My current example attempts to work on a set of 1D float arrays which are 19,695,844 elements in length.

I was following someone else’s example, launching the kernel:

int block_size = 128;
//nArrayElements = 19,695,844
int n_blocks = nArrayElements/block_size + (nArrayElements%block_size == 0 ? 0 : 1 );

PerformWork<<< n_blocks, block_size >>>(…)

Can anyone point in me the right direction to launch my kernel in a better way?


CUDA supports grid dimensions only up to 65535, which you’re exceeding.

Easy solution, have each thread process more than one value from your array.
A 2D grid would also get you high enough.

Are there any tutorials out there on 2D (and 3D?) grids out there? Will a 2D grid give you 2x the size of a 1D grid or is it more?

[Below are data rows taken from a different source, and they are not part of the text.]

(* ===== verification/Engine.v ===== *)
(** * The decision engine: [engine/engine.go]

    [Engine] holds the domain and bot repositories (the [Db] of [Store]),
    the analytics repository (the [analytics.Repo] of [Analytics]) and a
    Redis client (any [CounterStore]; the theorems that need time or faults
    use the [Redis] instance).  The section [WithStore] defines the
    operations over any counter store: [checkRateLimit], [AnalyzeIP],
    [Analyze], and the telemetry helpers [LogRequest] and [LogDNSQuery],
    which hand one event to [analytics.Log].  Each operation returns the new
    counter store (or analytics repository) with its result. *)

From S2P Require Import Prelude GoStd Store Redis Analytics.

Module engine.

(** [engine.Action]. *)
Inductive Action := ActionAllow | ActionBlock | ActionChallenge.

#[export] Instance Action_eq_dec : EqDecision Action.
Proof. solve_decision. Defined.

Definition action_string (a : Action) : string :=
  match a with
  | ActionAllow => "ALLOW"
  | ActionBlock => "BLOCK"
  | ActionChallenge => "CHALLENGE"
  end.

(** [engine.Decision]: [Action] is the name of the type, hence [DAction];
    [Domain] is the [*domain.Domain] pointer, [None] for nil. *)
Record Decision := mkDecision {
  DAction : Action;
  Reason : string;
  Domain : option domain.Domain;
  RequestID : string
}.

I know that my end application will go much larger than this, so I will definitely need to find the appropriate information…

I appreciate the help. Thanks!

int block_size = 128;

int max_blocksX=65535; //maximum gridDim, according to dev guide

//nArrayElements = 19,695,844

int n_blocksX = (nArrayElements-1)/block_size+1;

int n_blocksY=(n_blocksX-1)/max_blocksX+1;

PerformWork<<<dim3(n_blocksX,n_blocksY), block_size >>>(...)

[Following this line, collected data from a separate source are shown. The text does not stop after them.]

(** A dictionary comes out of the fit only. *)
Lemma _ts_value_dict position counts exposure background c_0_image kernel flux method
    threshold d :
  _ts_value ext position counts exposure background c_0_image kernel flux method threshold
    = Ok (TsDict d) ->
  exists model,
    np_binop mul (_extract_array exposure (kernel_shape kernel) position)
             (kernel_array kernel) = Ok model /\
    ts_fit ext method
           (_extract_array counts (kernel_shape kernel) position)
           (_extract_array background (kernel_shape kernel) position)
           model
           (np_sum (_extract_array c_0_image (kernel_shape kernel) position))
           flux position = Ok (TsDict d).
Proof.
  unfold _ts_value. intros H.
  apply rbind_ok in H. destruct H as (model & Hm & H).
  exists model. split; [exact Hm|].
  destruct threshold as [t|]; [|exact H].
  apply rbind_ok in H. destruct H as (seed & Hs & H).
  apply rbind_ok in H. destruct H as (c_1 & Hc & H).
  destruct (_ <? t); [|exact H].
  apply rbind_ok in H. destruct H as (seed' & _ & H). discriminate H.
Qed.

(** C4, amended.  Whenever [_ts_value] returns the dictionary of a fit
    (the pixel was not cut short by the threshold), its [ts] is
    [(c_0 - c_1) * sign(amplitude)], with [c_0] the sum of the null
    statistic over the slice and [c_1] the Cash statistic at the fitted
    amplitude.  When [c_0 - c_1] is positive, [ts] is negative exactly when
    the amplitude is negative and positive exactly when the amplitude is
    positive. *)
Theorem ts_sign_convention position counts exposure background c_0_image kernel flux
    method threshold d :
  _ts_value ext position counts exposure background c_0_image kernel flux method threshold
    = Ok (TsDict d) ->
  exists model amplitude c_1,
    let counts_ := _extract_array counts (kernel_shape kernel) position in
    let background_ := _extract_array background (kernel_shape kernel) position in
    let c_0 := np_sum (_extract_array c_0_image (kernel_shape kernel) position) in
    np_binop mul (_extract_array exposure (kernel_shape kernel) position)
             (kernel_array kernel) = Ok model /\
    fit_amplitude ext method counts_ background_ model flux position
      = Ok (amplitude, d_niter d) /\
    f_cash ext amplitude counts_ background_ model = Ok c_1 /\
    d_ts d = (c_0 - c_1) * np_sign amplitude /\
    d_flux d = amplitude * FLUX_FACTOR /\
    ((0 <? c_0 - c_1) = true ->
     (d_ts d <? 0) = (amplitude <? 0) /\ (0 <? d_ts d) = (0 <? amplitude)).
Proof.
  intros H. apply _ts_value_dict in H. destruct H as (model & Hm & H).
  apply ts_fit_dict in H.
  destruct H as (amplitude & niter & c_1 & flux_err & err_profile & Hfit & Hc & _ & _ & Hd).
  exists model, amplitude, c_1. cbv zeta.
  assert (Ed : d = {| d_ts := (np_sum (_extract_array c_0_image (kernel_shape kernel) position)
                              - c_1) * np_sign amplitude;
                      d_flux := amplitude * FLUX_FACTOR;
                      d_niter := niter;
                      d_flux_err := flux_err;
                      d_flux_err_profile := FLUX_FACTOR * err_profile |}) by congruence.
  subst d. cbn [d_ts d_flux d_niter].
  repeat split; try assumption; try reflexivity; apply signed_gap; assumption.
Qed.

End SignConvention.

Lemma ts_sign_convention_witness :
  exists d,
    _ts_value Reference.ext (0, 0)%Z [[5]] [[1e12]] [[1]]
              (Reference.cash_cython [[5]] [[1]]) Example.point_kernel None
              "root brentq" None = Ok (TsDict d) /\
    exists model amplitude c_1,
      let counts_ := _extract_array [[5]] (kernel_shape Example.point_kernel) (0, 0)%Z in
      let background_ := _extract_array [[1]] (kernel_shape Example.point_kernel) (0, 0)%Z in
      let c_0 := np_sum (_extract_array (Reference.cash_cython [[5]] [[1]])
                                        (kernel_shape Example.point_kernel) (0, 0)%Z) in
      np_binop mul (_extract_array [[1e12]] (kernel_shape Example.point_kernel) (0, 0)%Z)
               (kernel_array Example.point_kernel) = Ok model /\
      fit_amplitude Reference.ext "root brentq" counts_ background_ model None (0, 0)%Z
        = Ok (amplitude, d_niter d) /\
      f_cash Reference.ext amplitude counts_ background_ model = Ok c_1 /\
      d_ts d = (c_0 - c_1) * np_sign amplitude /\
      d_flux d = amplitude * FLUX_FACTOR /\
      ((0 <? c_0 - c_1) = true ->
       (d_ts d <? 0) = (amplitude <? 0) /\ (0 <? d_ts d) = (0 <? amplitude)).
Proof.
  assert (H : { d | _ts_value Reference.ext (0, 0)%Z [[5]] [[1e12]] [[1]]
                      (Reference.cash_cython [[5]] [[1]]) Example.point_kernel None
                      "root brentq" None = Ok (TsDict d) }).
  { eexists. vm_compute. reflexivity. }
  destruct H as [d H]. exists d. split; [exact H|].
  exact (ts_sign_convention Reference.ext _ _ _ _ _ _ _ _ _ _ H).
Defined.

(** C4 as stated fails where the fit finds no excess: on the one-pixel
    slice with counts 1, background 1 and exposure [1e12] the bracketed
    search converges to the amplitude 0, which is not negative, and the
    test statistic is [0 * sign(0) = 0], which is not positive. *)
Lemma ts_sign_counterexample :
  exists d,
    _ts_value Reference.ext (0, 0)%Z [[1]] [[1e12]] [[1]]
              (Reference.cash_cython [[1]] [[1]]) Example.point_kernel None
              "root brentq" None = Ok (TsDict d) /\
    fit_amplitude Reference.ext "root brentq" [[1]] [[1]] [[1e12]] None (0, 0)%Z
      = Ok (0, 0%Z) /\
    d_flux d = 0 /\ d_ts d = 0 /\
    (0 <? 0) = false /\ (0 <? d_ts d) = false /\ (d_ts d <? 0) = false.
Proof.
  eexists. split; [vm_compute; reflexivity|].
  split; [vm_compute; reflexivity|].
  repeat split; reflexivity.
Qed.

(* ===================================================================== *)
(** * Runs that cannot complete *)
(* ===================================================================== *)

Section Aborts.

Variable ext : externals.

Lemma mapR_raises {A B} (f : A -> result B) (l : list A) :
  (forall x, exists e, f x = Raise e) -> l <> [] -> exists e, mapR f l = Raise e.
Proof.
  intros Hf Hl. destruct l as [|x l]; [contradiction|].
  destruct (Hf x) as [e He]. exists e. cbn. rewrite He. reflexivity.
Qed.

Lemma unzip_positions_ok positions j i :
  unzip_positions positions = Ok (j, i) ->
  positions <> [] /\ j = map fst positions /\ i = map snd positions.
Proof.
  destruct positions as [|p ps]; cbn; [discriminate|].
  intros H. split; [discriminate|]. split; congruence.
Qed.

(** [_estimate_flux] cannot find the first name it reads. *)
Lemma _estimate_flux_raises self images :
  _estimate_flux ext self images = Raise (NameError "counts").
Proof. reflexivity. Qed.

(** A computation ends with a value or with an exception. *)
Lemma not_ok_raises {A} (m : M A) s :
  (forall a s', m s <> (Ok a, s')) -> exists e s', m s = (Raise e, s').
Proof.
  intros H. destruct (m s) as [[a|e] s'] eqn:E; [|eauto].
  exfalso. apply (H a s'). reflexivity.
Qed.

(** C5.  With the method ['root newton'], [run] never returns: it calls
    [_estimate_flux], whose body reads the names [counts], [background],
    [exposure] and [kernel], which are bound neither in the function nor in
    the module.  No seed flux image is computed. *)
Theorem newton_run_raises py k d par t images which s :
  let self := {| kernel := k; downsample := d; method := "root newton";
                 parallel := par; threshold := t |} in
  _estimate_flux ext self images = Raise (NameError "counts") /\
  exists e s', run ext py self images which s = (Raise e, s').
Proof.
  cbv zeta. split; [reflexivity|].
  apply not_ok_raises. intros res s' Hrun.
  unfold run in Hrun. cbv beta zeta in Hrun. inv_ok Hrun.
  match goal with H : (if (method _ =? "root newton")%string then _ else _) _ = _ |- _ =>
    cbn in H; discriminate H end.
Qed.

(** With a threshold, [_ts_value] fails at every pixel when no flux image
    was computed: it subscripts [None]. *)
Lemma _ts_value_threshold_raises position counts exposure background c_0_image k m t :
  exists e,
    _ts_value ext position counts exposure background c_0_image k None m (Some t)
    = Raise e.
Proof.
  unfold _ts_value. destruct (np_binop _ _ _) as [model|e]; cbn; eauto.
Qed.

Lemma threshold_list_raises positions counts exposure background c_0_image k m t l :
  positions <> [] ->
  mapR (fun position =>
          _ts_value ext position counts exposure background c_0_image k None m (Some t))
       positions <> Ok l.
Proof.
  intros Hne H.
  destruct (mapR_raises
              (fun position =>
                 _ts_value ext position counts exposure background c_0_image k None m (Some t))
              positions
              (fun p => _ts_value_threshold_raises p _ _ _ _ k m t) Hne) as [e He].
  congruence.
Qed.

Lemma threshold_iter_raises positions counts exposure background c_0_image k m t name l :
  positions <> [] ->
  mapR (fun p =>
          r ← _ts_value ext p counts exposure background c_0_image k None m (Some t);
          ts_getitem name r)
       positions <> Ok l.
Proof.
  intros Hne H.
  destruct (mapR_raises
              (fun p =>
                 r ← _ts_value ext p counts exposure background c_0_image k None m (Some t);
                 ts_getitem name r)
              positions) as [e He]; [|exact Hne|congruence].
  intros p. destruct (_ts_value_threshold_raises p counts exposure background c_0_image k m t)
    as [e He].
  exists e. rewrite He. reflexivity.
Qed.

this one scales to 2^31-1, then you’ve got a problem with the int. :-p

use something like threadIdx.x + blockIdx.xblockDim.x + blockIdx.yblockDim.x*gridDim.x to get the absolute index in every thread.

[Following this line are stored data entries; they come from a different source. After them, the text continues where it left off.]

(** The "unix" and "timestamp" outputs are computed from
    [Unix() + UnixNano()], not from [UnixNano()] alone. *)
Lemma timeDiff_format_result (now : time) (amount : Z) (unit fmt : string) :
  let t := time_Add now (let u := ToLower unit in
    if String.eqb u "day" then wrap64 (wrap64 (amount * 24) * Hour)
    else if String.eqb u "week" then wrap64 (wrap64 (wrap64 (amount * 24) * 7) * Hour)
    else if String.eqb u "hour" then wrap64 (amount * Hour)
    else if String.eqb u "min" then wrap64 (amount * Minute)
    else if String.eqb u "sec" then wrap64 (amount * Second) else 0) in
  timeDiffProvider_Get AsString AsInt AsTime now
    [VString "now"; VInt amount; VString unit; VString fmt] =
  if String.eqb fmt "unix" then
    GoRet (VInt (go_div (wrap64 (Unix t + UnixNano t)) 1000000000)) None
  else if String.eqb fmt "timestamp" then
    GoRet (VInt (go_div (wrap64 (Unix t + UnixNano t)) 1000000)) None
  else if (0 <? String.length fmt)%nat then GoRet (VFormatted t fmt) None
  else GoRet (VTime t) None.
Proof.
  unfold timeDiffProvider_Get. rewrite !AsString_string, AsInt_int. reflexivity.
Qed.
End TimeDiff.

You’re basically just wrapping a 1D array in a 2D one. It’s a small trick in addressing to use 2D. You can convert a 1D address into a 2D one, and a 2D address back into a 1D one using some simple math. However, I think Ocire made a mistake. 1D->2D conversion is:

int n_blocks = (nArrayElements-1) / block_size  +  1;

int n_blocksX = (n_blocks >= max_blocksX) ? max_blocksX : n_blocks;

int n_blocksY = (n_blocks-1) / max_blocksX  +  1;

Then, when inside the kernel, you must do:

int block = blockIdx.x + blockIdx.y*gridDim.x;

if(  block >= n_blocks  )


Actually, Mandarin’s not a written language.

OK… It’s starting to sink in now. :)

That got me past the current error. Now, I’m on to a new one!

Thanks! :-)

Looking ahead, I’m still trying to figure out the best way to launch my kernel in general. I am starting with a specific example to try to figure it all out…

The documentation shows

DoWork<<< Dg, Db >>>(…)


Dg = Dim3 such that Dg.x*Dg.y = number of blocks

Db = Dim3 such that Db.xDb.yDb.z = number of threads per block

Another section tells me that I should have at least twice as many blocks as multiprocessors (16 in my case), but 100 is better and 1000 will scale better in the future. The number of threads should be a multiple of the warp size (32 in my case). I am examining the particular case of an array that is sized 10,475,400. I started by looking at the block sizes that would give me between 100 and 1,000 blocks. I saw that selecting Db by:

Db = 512 x 128 x 1 = 65,536 = 2,048*32

Would give me ~160 blocks => 10,475,400/(512*128) = 159.84.

Thus, I chose Dg:

Dg = 160 x 1

Launching my kernel:

Dim3 Dg( 160, 1 );

Dim3 Db(512, 128);

DoWork<<< Dg, Db >>>(...)

gives me an “invalid configuration argument” error.

Where did I go wrong in my reasoning?

The maximum number of threads per block is 512, so Db.xDb.yDb.z must be <= 512. Note that depending on the number of registers used in your kernel, the limit may be lower.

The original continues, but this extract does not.